**ASSIGNMENT:** The records below hold a stretch from the line with "try (split; [done|by eexists]);" through the line with "(** Every pair"; return exactly those lines, ends included, and nothing more.
(Beginning of GIVEN DATA)
Lemma getLevelName_is_int_In s :
  getLevelName_is_int s = true <-> In s level_names.
Proof.
  unfold getLevelName_is_int. rewrite existsb_exists. split.
  - intros (x & Hx & Heq). apply String.eqb_eq in Heq. by subst.
  - intros H. exists s. split; [done|apply String.eqb_refl].
Qed.

Lemma upper_ascii_idempotent c : upper_ascii (upper_ascii c) = upper_ascii c.
Proof. destruct c as [[] [] [] [] [] [] [] []]; reflexivity. Qed.

Lemma upper_idempotent s : upper (upper s) = upper s.
Proof.
  induction s as [|c s IH]; [done|]. simpl.
  by rewrite upper_ascii_idempotent, IH.
Qed.

(** X8.  The configuration of the log level never raises and leaves exactly
    one event.  For a configured level made of ASCII characters, the event
    is [logging.basicConfig] with the upper-cased name when the level, in
    any letter case, is a level name of [logging], and a warning otherwise;
    when no level is configured ([None], whose [AttributeError] is caught),
    it is a warning. *)
Theorem configure_logging_cases :
  forall cfg st,
    (forall s, loglevel cfg = Some s -> ascii_only s) ->
    exists ev,
      configure_logging cfg st = (Ok tt, append_trace [ev] st) /\
      match loglevel cfg with
      | Some s =>
          (In (upper s) level_names /\ ev = BasicConfig (upper s)) \/
          (~ In (upper s) level_names /\ is_warning ev = true)
      | None => is_warning ev = true
      end /\
      (forall s, loglevel cfg = Some s -> upper (upper s) = upper s).
Proof.
  intros cfg st _.
  unfold configure_logging, try_except, mbind, M_bind, bind.
  destruct (loglevel cfg) as [s|]; simpl.
  - destruct (getLevelName_is_int (upper s)) eqn:Hl.
    + eexists. split; [reflexivity|]. split.
      * left. split; [by apply getLevelName_is_int_In|done].
      * intros s' [= <-]. apply upper_idempotent.
    + eexists. split; [reflexivity|]. split.
      * right. split; [|done]. intros Hin.
        apply getLevelName_is_int_In in Hin. congruence.
      * intros s' [= <-]. apply upper_idempotent.
  - eexists. split; [reflexivity|]. split; [done|]. intros s' [=].
Qed.

(** ** Fields and messages *)

(** X11.  Reading a configured field as a float fails exactly when the
    payload is no JSON object, or the object has no such key, or the value
    under the key is [null], an array, an object, a string that [float]
    rejects, or an integer beyond the range of binary64.  Numbers and the
    booleans [true] and [false] never fail. *)
Theorem field_fails_iff :
  forall float_of_str rcv pair,
    field_fails float_of_str rcv pair <->
    match rcv with
    | JObj kv =>
        match kv !! fst pair with
        | None => True
        | Some v => no_float float_of_str v
        end
    | _ => True
    end.
Proof.
  intros fs rcv pair. unfold field_fails, field_value, getitem.
  destruct rcv as [| | | | | |kv]; try (split; [done|by eexists]).
  destruct (kv !! pair.1) as [v|]; [|split; [done|by eexists]].
  destruct v as [|b|z|f|s|l|kv']; simpl;
    try (split; [done|by eexists]);
    try (split; [by intros [e [=]]|done]).
  - destruct (float_of_Z z) as [s|s| |s m e] eqn:Hz;
      try (split; [by intros [e' [=]]|by intros [s' [=]]]).
    split; [by exists s|by eexists].
  - destruct (fs s); [split; [by intros [e [=]]|done]|split; [done|by eexists]].
Qed.

(** Every pair has a float, or some pair fails. *)
Lemma all_ok_or_failure fs rcv (pairs : list (string * string)) :
  (exists vals, Forall2 (field_ok fs rcv) pairs vals) \/
  Exists (field_fails fs rcv) pairs.
Proof.
  induction pairs as [|p pairs IH]; [left; by exists []|].
  destruct (field_value fs rcv (fst p)) as [e|v] eqn:Hp.
  - right. left. by exists e.
  - destruct IH as [[vals Hok]|Hex].
    + left. exists (v :: vals). by constructor.
    + right. by right.
Qed.

Lemma publications_message_events cfg pairs vals :
  Forall message_event (publications cfg pairs vals).
Proof.
  unfold publications. revert vals.
  induction pairs as [|p pairs IH]; intros [|v vals]; simpl; try constructor;
    [exact I|apply IH].
Qed.

Lemma count_publications_le cfg pairs vals :
  (count is_Publish (publications cfg pairs vals) <= length pairs)%nat.
Proof.
  unfold publications, count. revert vals.
  induction pairs as [|p pairs IH]; intros [|v vals]; simpl; try lia.
  specialize (IH vals). lia.
Qed.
(End of GIVEN DATA)
**EXERCISE ANSWER:**
    try (split; [done|by eexists]);
    try (split; [by intros [e [=]]|done]).
  - destruct (float_of_Z z) as [s|s| |s m e] eqn:Hz;
      try (split; [by intros [e' [=]]|by intros [s' [=]]]).
    split; [by exists s|by eexists].
  - destruct (fs s); [split; [by intros [e [=]]|done]|split; [done|by eexists]].
Qed.

(** Every pair has a float, or some pair fails. *)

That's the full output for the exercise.